(Items listed in a dataset)
»»

Definition newline : string := String "010"%char EmptyString.

Definition custody_aad (c : SoftwareCustodyCatalog) (key_version : N) : bytes_ :=
  bytes ("basil:pqc-software-custody:v1" +:+ newline
    +:+ "key_id=" +:+ sc_key_id c +:+ newline
    +:+ "key_version=" +:+ pretty key_version +:+ newline
    +:+ "algorithm=" +:+ sc_algorithm c +:+ newline
    +:+ "provider=" +:+ sc_provider c +:+ newline
    +:+ "provider_version=" +:+ sc_provider_version c +:+ newline
    +:+ "custody=" +:+ sc_custody c +:+ newline
    +:+ "storage_key=" +:+ sc_storage_key c +:+ newline).

Record EncryptedPrivateKey := {
  ep_wrapping_key : string;
  ep_algorithm : string;
  ep_key_version : N;
  ep_nonce : string;
  ep_ciphertext : string;
}.

Record SoftwareCustodyKeyRecord := {
  sr_schema_version : N;
  sr_key_id : string;
  sr_key_version : N;
  sr_public_key : string;
  sr_algorithm : string;
  sr_provider : string;
  sr_provider_version : string;
  sr_custody : string;
  sr_encrypted_private_key : EncryptedPrivateKey;
}.

Definition SCHEMA_VERSION : N := 1.

Inductive SoftwareCustodyRecordError :=
| Malformed
| MetadataMismatch (what : string)
| UnsupportedStorageAead.

Class CustodyCodec := {
  (** [STANDARD.encode] and [STANDARD.decode]. *)
  b64_encode : bytes_ → string;
  b64_decode : string → option bytes_;
  (** [serde_json::to_vec] and [from_slice] at the record type. *)
  record_to_json : SoftwareCustodyKeyRecord → option bytes_;
  record_from_json : bytes_ → option SoftwareCustodyKeyRecord;
}.

(** Both pairs round-trip, and only the empty input encodes to the empty
    text. *)
Class CustodyCodecLaws `(CC : CustodyCodec) := {
  b64_roundtrip b : b64_decode (b64_encode b) = Some b;
  b64_nonempty b : b64_encode b = EmptyString → b = [];
  record_roundtrip r : ∃ j, record_to_json r = Some j ∧ record_from_json j = Some r;
}.

Definition parse_storage_aead (token : string) : result SoftwareCustodyRecordError AeadAlgorithm :=
  if String.eqb token "aes-256-gcm" then Ok AeadAes256Gcm_
  else if String.eqb token "chacha20-poly1305" then Ok AeadChacha20Poly1305
  else Err UnsupportedStorageAead.

Definition aead_token (a : AeadAlgorithm) : string :=
  match a with AeadAes256Gcm_ => "aes-256-gcm" | AeadChacha20Poly1305 => "chacha20-poly1305" end.

Record LocalSoftwareMaterial := {
  lm_ciphertext : CiphertextEnvelope;
  lm_aad : bytes_;
  lm_storage_key : string;
  lm_public_key : bytes_;
  lm_key_version : N;
}.

Section records.
Context `{CustodyCodec}.

Definition decode_b64 (s : string) : result SoftwareCustodyRecordError bytes_ :=
  ok_or Malformed (b64_decode s).

Definition record_aad (r : SoftwareCustodyKeyRecord) (c : SoftwareCustodyCatalog) : bytes_ :=
  custody_aad c (sr_key_version r).

Definition encrypted_private_key (r : SoftwareCustodyKeyRecord)
    : result SoftwareCustodyRecordError CiphertextEnvelope :=
  let e := sr_encrypted_private_key r in
  let? alg := parse_storage_aead (ep_algorithm e) in
  let? nonce := decode_b64 (ep_nonce e) in
  let? ciphertext := decode_b64 (ep_ciphertext e) in
  Ok {| ce_alg := alg; ce_key_version := ep_key_version e; ce_nonce := nonce;
        ce_ciphertext := ciphertext |}.

Definition validate_metadata (r : SoftwareCustodyKeyRecord) (c : SoftwareCustodyCatalog)
    (kv_version : N) : result SoftwareCustodyRecordError unit :=
  return_err (MetadataMismatch "schema_version")
    when negb (sr_schema_version r =? SCHEMA_VERSION)%N otherwise
  return_err (MetadataMismatch "key_id")
    when negb (String.eqb (sr_key_id r) (sc_key_id c)) otherwise
  return_err (MetadataMismatch "key_version")
    when negb (sr_key_version r =? kv_version)%N otherwise
  return_err (MetadataMismatch "algorithm")
    when negb (String.eqb (sr_algorithm r) (sc_algorithm c)) otherwise
  return_err (MetadataMismatch "provider")
    when negb (String.eqb (sr_provider r) (sc_provider c)) otherwise
  return_err (MetadataMismatch "provider_version")
    when negb (String.eqb (sr_provider_version r) (sc_provider_version c)) otherwise
  return_err (MetadataMismatch "custody")
    when negb (String.eqb (sr_custody r) (sc_custody c)) otherwise
  return_err Malformed
    when String.eqb (sr_public_key r) ""
         || match decode_b64 (sr_public_key r) with Ok _ => false | Err _ => true end otherwise
  return_err (MetadataMismatch "wrapping_key")
    when negb (String.eqb (ep_wrapping_key (sr_encrypted_private_key r)) (sc_storage_key c))
    otherwise
  return_err (MetadataMismatch "encrypted_private_key.key_version")
    when (ep_key_version (sr_encrypted_private_key r) =? 0)%N otherwise
  Ok tt.

(** The catalog a record of the local-software provider must agree with. *)
Definition local_catalog (key_id algorithm provider_version storage_key : string)
    : SoftwareCustodyCatalog :=
  {| sc_key_id := key_id; sc_algorithm := algorithm;
     sc_provider := CryptoProviderId_token LocalSoftware;
     sc_provider_version := provider_version;
     sc_custody := CustodyMode_token SoftwareEncrypted; sc_storage_key := storage_key |}.

Definition parse_for_local_software (json : bytes_) (key_id algorithm provider_version : string)
    (kv_version : N) (storage_key : string)
    : result SoftwareCustodyRecordError LocalSoftwareMaterial :=
  let? record := ok_or Malformed (record_from_json json) in
  let catalog := local_catalog key_id algorithm provider_version storage_key in
  let? _ := validate_metadata record catalog kv_version in
  let? ciphertext := encrypted_private_key record in
  let aad := record_aad record catalog in
  let? public_key := decode_b64 (sr_public_key record) in
  Ok {| lm_ciphertext := ciphertext; lm_aad := aad; lm_storage_key := storage_key;
        lm_public_key := public_key; lm_key_version := kv_version |}.
End records.
(* ===== verification/CiFederation.v ===== *)
(** * The CI federation catalog
      ([crates/basil-core/src/core/ci_federation.rs])

    The trusted provider rules: their validation, the refusal of overlapping
    rules and the selection of the one rule verified evidence matches.  The
    crates the module calls ([url], [base64], [serde_json], [jsonwebtoken],
    [hmac]) are the class [FederationCrates], SHA-256 is that of [Primitives]; the custom trust roots
    are read through the class [CaFiles], the file system and the certificate
    parser. *)

From S2P Require Import Prelude RustStr Bytes BTreeMap Policy Schema Json CoseTypes CryptoProvider.

Definition MAX_TOKEN_BYTES : nat := 32 * 1024.
Definition MAX_AUDIT_SHORT_BYTES : nat := 128.
Definition MAX_AUDIT_TEXT_BYTES : nat := 256.
Definition MAX_AUDIT_WORKFLOW_BYTES : nat := 512.
Definition MAX_PROVIDER_URL_BYTES : nat := 512.
Definition GITHUB_ISSUER : string := "https://token.actions.githubusercontent.com".
Definition FORGEJO_ISSUER_PATH : string := "/api/actions".
Definition FORGEJO_EVENT : string := "push".
Definition MAX_FORGEJO_GRANT_SECS : N := 15 * 60.
Definition MAX_RULE_ID_BYTES : nat := 128.
Definition MAX_SUBJECT_BYTES : nat := 256.
Definition MAX_AUDIENCE_BYTES : nat := 256.
Definition MAX_OPERATION_PROFILES : nat := 32.
Definition MAX_ARTIFACT_SIGN_KEY_IDS : nat := 64.
Definition MAX_PROVIDER_RULES : nat := 64.
Definition MAX_CA_BUNDLE_BYTES : N := 256 * 1024.
Definition MAX_CA_CERTIFICATES : nat := 64.
Definition AUDIENCE_PREFIX : string := "urn:basil:ci:jkt:".

(** ** Crates *)

(** [url::Url], by the accessors the module uses. *)
Record Url := {
  url_scheme : string;
  url_username : string;
  url_password : option string;
  url_query : option string;
  url_fragment : option string;
  url_path : string;
  url_origin : string;
  url_as_str : string;
}.

Inductive JwtAlgorithm := RS256 | OtherJwtAlgorithm.

#[export] Instance JwtAlgorithm_eq_dec : EqDecision JwtAlgorithm.
Proof. solve_decision. Defined.

Class FederationCrates := {
  Url_parse : string → option Url;
  (** [URL_SAFE_NO_PAD] of [base64]. *)
  b64url_encode : bytes_ → string;
  b64url_decode : string → option bytes_;
  (** The message authentication code of a key, [None] when the key is
      refused. *)
  hmac_sha256 : bytes_ → bytes_ → option bytes_;
  (** [serde_json::from_slice], as the visitor calls it makes. *)
  json_from_slice : bytes_ → option JsonInput;
  (** [jsonwebtoken::decode_header]: the algorithm and the key id. *)
  decode_header : string → option (JwtAlgorithm * option string);
  (** [jsonwebtoken::decode] with the RSA components [n] and [e], the audience
      and the issuer: the claims of a token whose RS256 signature verifies. *)
  jwt_decode : string → string → string → string → string → option Value_;
}.

(** ** Errors *)

Inductive FederationError :=
| Oversized (what : string)
| FedMalformed
| ProviderRejected
| UnsupportedArtifactSignTarget
| DuplicateKid
| InvalidKey
| TokenRejected
| InvalidUrl
| InvalidCaBundle
| InvalidCachePolicy
| RedirectRejected
| FetchRejected
| ExperimentalProviderDisabled (name : string)
| DuplicateRuleId
| OverlappingRules
| NoMatchingRule
| AmbiguousRule
| CorrelationUnavailable
| MissingRunQuota (rule : string)
| InvalidRunQuota (rule : string).

(** ** Rules *)

Record GithubActionsRule := {
  gr_issuer : string;
  gr_discovery_url : string;
  gr_jwks_url : string;
  gr_ca_bundle_path : option string;
  gr_audience_prefix : string;
  gr_repository_id : N;
  gr_repository_owner_id : N;
  gr_job_workflow_ref : string;
  gr_job_workflow_sha : string;
  gr_protected_refs : list string;
  gr_events : list string;
  gr_runner_environments : list string;
  gr_environment : option string;
  gr_max_token_age_secs : N;
  gr_clock_skew_secs : N;
}.
Definition authorization_state (allowed : bool) : CiAuthorizationState :=
  if allowed then AuthorizationAllowed else AuthorizationDenied.
Definition audit_decrypt_authorized (allowed : bool) (e : CiInvocationAuditEvent) :=
  set_phases (ev_freshness e) (ev_quota e) (authorization_state allowed) (ev_sign_authorization e)
    (ev_backend_execution e) (ev_response_delivery e)
    (if allowed then StageRequestDecryption else StageDecryptAuthorization) e.
Definition audit_request_decrypted := set_stage StageOperationValidation.
Definition audit_sign_authorized (allowed : bool) (e : CiInvocationAuditEvent) :=
  set_phases (ev_freshness e) (ev_quota e) (ev_decrypt_authorization e) (authorization_state allowed)
    (ev_backend_execution e) (ev_response_delivery e)
    (if allowed then StageBackendExecution else StageSignAuthorization) e.
Definition audit_backend_started := set_execution ExecutionStarted StageBackendExecution.
Definition audit_backend_executed (succeeded : bool) :=
  set_execution (if succeeded then ExecutionSucceeded else ExecutionFailed) StageResponseDelivery.
Definition audit_response_started := set_response ResponseStarted StageResponseDelivery.
Definition audit_response_delivered (succeeded : bool) :=
  set_response (if succeeded then ResponseSucceeded else ResponseStateFailed)
    (if succeeded then StageComplete else StageResponseDelivery).

(** The cell: [None] once the event has been emitted. *)
Definition CiInvocationAudit : Type := option CiInvocationAuditEvent.

(** [finish]: the event it emits and the cell it leaves. *)
Definition audit_finish (timestamp : string) (stage : CiTerminalStage)
    (outcome : CiTerminalOutcome) (reason : CiTerminalReason) (a : CiInvocationAudit)
    : option CiInvocationAuditEvent * CiInvocationAudit :=
  (option_map (set_terminal timestamp stage outcome reason) a, None).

««

→ **WORK REQUIRED**:
After locating the line with "(if succeeded then StageComplete" in the records above, please set down that line and all later ones exactly, and no other line.

→ **EXPECTED ANSWER**:
    (if succeeded then StageComplete else StageResponseDelivery).

(** The cell: [None] once the event has been emitted. *)
Definition CiInvocationAudit : Type := option CiInvocationAuditEvent.

(** [finish]: the event it emits and the cell it leaves. *)
Definition audit_finish (timestamp : string) (stage : CiTerminalStage)
    (outcome : CiTerminalOutcome) (reason : CiTerminalReason) (a : CiInvocationAudit)
    : option CiInvocationAuditEvent * CiInvocationAudit :=
  (option_map (set_terminal timestamp stage outcome reason) a, None).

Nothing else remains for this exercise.